# WHAT IS NEEDED:
From the entries below, copy out every line with "reflexivity" in it.

(SUPPLIED DATA begins)

(** The theorem at a message with [html_only_payload] and no header. *)
Lemma email_body_and_header_defaults_witness :
  exists e,
    Gmail.email_of sample_strptime Ok sample_now 0
      {| Gmail.msg_id := py "m"; Gmail.msg_payload := html_only_payload |} = Ok e
    /\ Gmail.body e = []
    /\ Gmail.subject e = py "No Subject"
    /\ Gmail.sender e = py "Unknown".
Proof.
  destruct (Gmail.email_of sample_strptime Ok sample_now 0
              {| Gmail.msg_id := py "m"; Gmail.msg_payload := html_only_payload |})
    as [e|] eqn:E; [|vm_compute in E; discriminate E].
  exists e. split; [reflexivity|].
  destruct (email_body_and_header_defaults _ _ _ _ _ e E)
    as (_ & H2 & _ & _ & H5 & H6 & _).
  split; [|split].
  - apply (H2 _ eq_refl). intros q [<-|[]]. vm_compute. discriminate.
  - apply H5. intros h [].
  - apply H6. intros h [].
Defined.

(** C7, as the specification words it ("a multi-part message with no
    [text/plain] part but with top-level body data still yields the
    top-level body"), fails: the program yields the empty string. *)
Lemma html_only_body_is_empty :
  Gmail.message_body Ok html_only_payload = Ok []
  /\ spec_message_body Ok html_only_payload = Ok (py "top")
  /\ Gmail.message_body Ok html_only_payload <> spec_message_body Ok html_only_payload.
Proof. repeat split. discriminate. Qed.

(* ================================================================== *)
(** * The calendar *)
(* ================================================================== *)

Section CalendarFacts.
Import Cal.
Local Open Scope Z_scope.

Lemma days_before_year_cycle (a b c e : Z) :
  0 <= a -> 0 <= b <= 3 -> 0 <= c <= 24 -> 0 <= e <= 3 ->
  days_before_year (400 * a + 100 * b + 4 * c + e + 1)
  = 146097 * a + 36524 * b + 1461 * c + 365 * e.
Proof.
  intros Ha Hb Hc He. unfold days_before_year.
  replace (400 * a + 100 * b + 4 * c + e + 1 - 1) with (400 * a + 100 * b + 4 * c + e) by lia.
  Z.div_mod_to_equations. lia.
Qed.

Lemma is_leap_cycle (a b c e : Z) :
  0 <= a -> 0 <= b <= 3 -> 0 <= c <= 24 -> 0 <= e <= 3 ->
  is_leap (400 * a + 100 * b + 4 * c + e + 1)
  = (e =? 3) && (negb (c =? 24) || (b =? 3)).
Proof.
  intros Ha Hb Hc He. unfold is_leap.
  destruct (Z.eqb_spec e 3) as [E|E]; destruct (Z.eqb_spec c 24) as [C|C];
    destruct (Z.eqb_spec b 3) as [B|B]; cbn [andb orb negb];
    repeat match goal with
      | |- context [?x mod ?k =? 0] =>
          let H := fresh "M" in destruct (Z.eqb_spec (x mod k) 0) as [H|H]
      end; cbn [andb orb negb]; try reflexivity; exfalso;
    Z.div_mod_to_equations; lia.
Qed.

Lemma month_day_range (leapyear : bool) (r : Z) :
  0 <= r < 365 -> month_day_check leapyear r = true.
Proof.
  intros Hr.
  assert (A : forallb (fun k => month_day_check true (Z.of_nat k)
                                && month_day_check false (Z.of_nat k))
                (seq 0 365) = true) by (vm_compute; reflexivity).
  rewrite forallb_forall in A. specialize (A (Z.to_nat r)).
  rewrite Z2Nat.id in A by lia. rewrite in_seq in A.
  specialize (A ltac:(lia)). apply andb_prop in A as [A1 A2].
  now destruct leapyear.
Qed.

Lemma valid_intro (y m d : Z) :
  1 <= y <= 9999 -> 1 <= m <= 12 -> 1 <= d ->
  d <= (if (m =? 2) && is_leap y then 29 else nth (Z.to_nat (m - 1)) DAYS_IN_MONTH 0) ->
  valid {| year := y; month := m; day := d |} = true.
Proof.
  intros Hy Hm Hd1 Hd2. unfold valid, days_in_month, MINYEAR, MAXYEAR. cbn [year month day].
  repeat (apply andb_true_intro; split); apply Z.leb_le; lia.
Qed.

Lemma december_31 (y : Z) :
  31 <= (if (12 =? 2) && is_leap y then 29 else nth (Z.to_nat (12 - 1)) DAYS_IN_MONTH 0)
  /\ days_before_month y 12 = 334 + (if is_leap y then 1 else 0).
Proof. split; [apply Z.le_refl|reflexivity]. Qed.

(** [_ord2ymd] returns a date of the calendar, and [_ymd2ord] is its
    inverse, on the ordinals of [date.min .. date.max]. *)
Lemma ord2ymd_round_trip (n : Z) :
  1 <= n <= MAXORDINAL ->
  valid (ord2ymd n) = true /\ ymd2ord (ord2ymd n) = n.
Proof.
  unfold MAXORDINAL. intros Hn.
  set (n0 := n - 1).
  set (a := n0 / 146097). set (r1 := n0 mod 146097).
  set (b := r1 / 36524). set (r2 := r1 mod 36524).
  set (c := r2 / 1461). set (r3 := r2 mod 1461).
  set (e := r3 / 365). set (r := r3 mod 365).
  assert (U : ord2ymd n =
    if (e =? 4) || (b =? 4)
    then {| year := a * 400 + 1 + b * 100 + c * 4 + e - 1; month := 12; day := 31 |}
    else
      let md := month_day ((e =? 3) && (negb (c =? 24) || (b =? 3))) r in
      {| year := a * 400 + 1 + b * 100 + c * 4 + e; month := fst md; day := snd md |})
    by reflexivity.
  assert (E0 : n0 = n - 1) by reflexivity.
  assert (E1 : n0 = 146097 * a + r1 /\ 0 <= r1 < 146097)
    by (split; [apply Z.div_mod|apply Z.mod_pos_bound]; lia).
  assert (E2 : r1 = 36524 * b + r2 /\ 0 <= r2 < 36524)
    by (split; [apply Z.div_mod|apply Z.mod_pos_bound]; lia).
  assert (E3 : r2 = 1461 * c + r3 /\ 0 <= r3 < 1461)
    by (split; [apply Z.div_mod|apply Z.mod_pos_bound]; lia).
  assert (E4 : r3 = 365 * e + r /\ 0 <= r < 365)
    by (split; [apply Z.div_mod|apply Z.mod_pos_bound]; lia).
  assert (Ba : 0 <= a) by (apply Z.div_pos; lia).
  assert (Bb : 0 <= b) by (apply Z.div_pos; lia).
  assert (Bc : 0 <= c) by (apply Z.div_pos; lia).
  assert (Be : 0 <= e) by (apply Z.div_pos; lia).
  clearbody n0 a r1 b r2 c r3 e r.
  destruct E1 as [E1 B1], E2 as [E2 B2], E3 as [E3 B3], E4 as [E4 B4].
  rewrite U. clear U.
  destruct (Z.eqb_spec e 4) as [He|He]; [|destruct (Z.eqb_spec b 4) as [Hb|Hb]];
    cbn [orb].
  - (* the last day of a leap year *)
    assert (Hb : b <= 3) by lia. assert (Hc : c <= 23) by lia.
    replace (a * 400 + 1 + b * 100 + c * 4 + e - 1)
      with (400 * a + 100 * b + 4 * c + 3 + 1) by lia.
    pose proof (days_before_year_cycle a b c 3 ltac:(lia) ltac:(lia) ltac:(lia) ltac:(lia)) as D.
    pose proof (is_leap_cycle a b c 3 ltac:(lia) ltac:(lia) ltac:(lia) ltac:(lia)) as L.
    replace ((3 =? 3) && (negb (c =? 24) || (b =? 3))) with true in L
      by (destruct (Z.eqb_spec c 24); [lia|reflexivity]).
    split.
    + apply valid_intro; try lia. apply december_31.
    + unfold ymd2ord. cbn [year month day].
      rewrite D, (proj2 (december_31 _)), L. lia.
  - (* the last day of a cycle of 400 years *)
    replace (a * 400 + 1 + b * 100 + c * 4 + e - 1)
      with (400 * a + 100 * 3 + 4 * 24 + 3 + 1) by lia.
    pose proof (days_before_year_cycle a 3 24 3 ltac:(lia) ltac:(lia) ltac:(lia) ltac:(lia)) as D.
    pose proof (is_leap_cycle a 3 24 3 ltac:(lia) ltac:(lia) ltac:(lia) ltac:(lia)) as L.
    change ((3 =? 3) && (negb (24 =? 24) || (3 =? 3))) with true in L. split.
    + apply valid_intro; try lia. apply december_31.
    + unfold ymd2ord. cbn [year month day].
      rewrite D, (proj2 (december_31 _)), L. lia.
  - assert (Hb3 : b <= 3) by lia. assert (Hc : c <= 24) by lia.
    assert (He3 : e <= 3) by lia.
    replace (a * 400 + 1 + b * 100 + c * 4 + e)
      with (400 * a + 100 * b + 4 * c + e + 1) by lia.
    pose proof (days_before_year_cycle a b c e ltac:(lia) ltac:(lia) ltac:(lia) ltac:(lia)) as D.
    pose proof (is_leap_cycle a b c e ltac:(lia) ltac:(lia) ltac:(lia) ltac:(lia)) as L.
    pose proof (month_day_range ((e =? 3) && (negb (c =? 24) || (b =? 3))) r B4) as M.
    unfold month_day_check in M. cbv zeta in M |- *.
    rewrite <- L in M |- *.
    set (md := month_day (is_leap (400 * a + 100 * b + 4 * c + e + 1)) r) in *.
    clearbody md.
    repeat (apply andb_prop in M; destruct M as [M ?]).
    repeat match goal with
      | H : (_ <=? _) = true |- _ => apply Z.leb_le in H
      | H : (_ =? _) = true |- _ => apply Z.eqb_eq in H
      end.
    split.
    + apply valid_intro; lia.
    + unfold ymd2ord, days_before_month. cbn [year month day]. rewrite D. lia.
Qed.

Lemma ymd2ord_positive (d : date) : valid d = true -> 1 <= ymd2ord d.
Proof.
  unfold valid, ymd2ord, days_before_year, days_before_month, MINYEAR.
  intros H. repeat (apply andb_prop in H; destruct H as [H ?]).
  repeat match goal with
    | H : (_ <=? _) = true |- _ => apply Z.leb_le in H
    end.
  assert (0 <= nth (Z.to_nat (month d - 1)) DAYS_BEFORE_MONTH 0).
  { destruct (Z.to_nat (month d - 1)) as [|[|[|[|[|[|[|[|[|[|[|[|k]]]]]]]]]]]];
      simpl; try lia. destruct k; lia. }
  set (leap_day := if (2 <? month d) && is_leap (year d) then 1 else 0).
  assert (0 <= leap_day)
    by (unfold leap_day; destruct ((2 <? month d) && is_leap (year d)); lia).
  clearbody leap_day. Z.div_mod_to_equations. lia.
Qed.

(** The ordinals of a year lie after the days before it and within its
    365 or 366 days. *)
Lemma ymd2ord_in_year (d : date) :
  valid d = true ->
  days_before_year (year d) + 1 <= ymd2ord d <= days_before_year (year d + 1).
Proof.
  unfold valid, ymd2ord, days_before_month, days_in_month, MINYEAR, MAXYEAR.
  intros H. repeat (apply andb_prop in H; destruct H as [H ?]).
  repeat match goal with
    | H : (_ <=? _) = true |- _ => apply Z.leb_le in H
    end.
  assert (Y : days_before_year (year d + 1)
              = days_before_year (year d) + 365 + (if is_leap (year d) then 1 else 0)).
  { unfold days_before_year, is_leap.
    replace (year d + 1 - 1) with (year d - 1 + 1) by lia.
    repeat match goal with
      | |- context [?x mod ?k =? 0] =>
          let M := fresh "M" in destruct (Z.eqb_spec (x mod k) 0) as [M|M]
      end; cbn [andb orb negb]; Z.div_mod_to_equations; lia. }
  rewrite Y. clear Y.
  set (B := days_before_year (year d)). clearbody B.
  set (leap := is_leap (year d)) in *. clearbody leap.
  set (m := month d) in *. set (k := day d) in *. clearbody m k.
  assert (M : m = 1 \/ m = 2 \/ m = 3 \/ m = 4 \/ m = 5 \/ m = 6 \/ m = 7
              \/ m = 8 \/ m = 9 \/ m = 10 \/ m = 11 \/ m = 12) by lia.
  destruct leap; destruct M as [M|[M|[M|[M|[M|[M|[M|[M|[M|[M|[M|M]]]]]]]]]]];
    subst m; simpl in *; lia.
Qed.

Lemma days_before_year_le (y y' : Z) :
  y <= y' -> days_before_year y <= days_before_year y'.
Proof. unfold days_before_year. intros H. Z.div_mod_to_equations. lia. Qed.

(** A later date of the calendar is in the same year or in a later one. *)
Lemma year_le (d d' : date) :
  valid d = true -> valid d' = true -> ymd2ord d <= ymd2ord d' -> year d <= year d'.
Proof.
  intros V V' H. destruct (Z.le_gt_cases (year d) (year d')) as [L|L]; [assumption|].
  pose proof (ymd2ord_in_year d V) as [B _].
  pose proof (ymd2ord_in_year d' V') as [_ B'].
  pose proof (days_before_year_le (year d' + 1) (year d) ltac:(lia)). lia.
Qed.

(SUPPLIED DATA ends)

# SOLUTION TO THIS EXERCISE:
  exists e. split; [reflexivity|].
      end; cbn [andb orb negb]; try reflexivity; exfalso;
                (seq 0 365) = true) by (vm_compute; reflexivity).
Proof. split; [apply Z.le_refl|reflexivity]. Qed.
    by reflexivity.
  assert (E0 : n0 = n - 1) by reflexivity.
      by (destruct (Z.eqb_spec c 24); [lia|reflexivity]).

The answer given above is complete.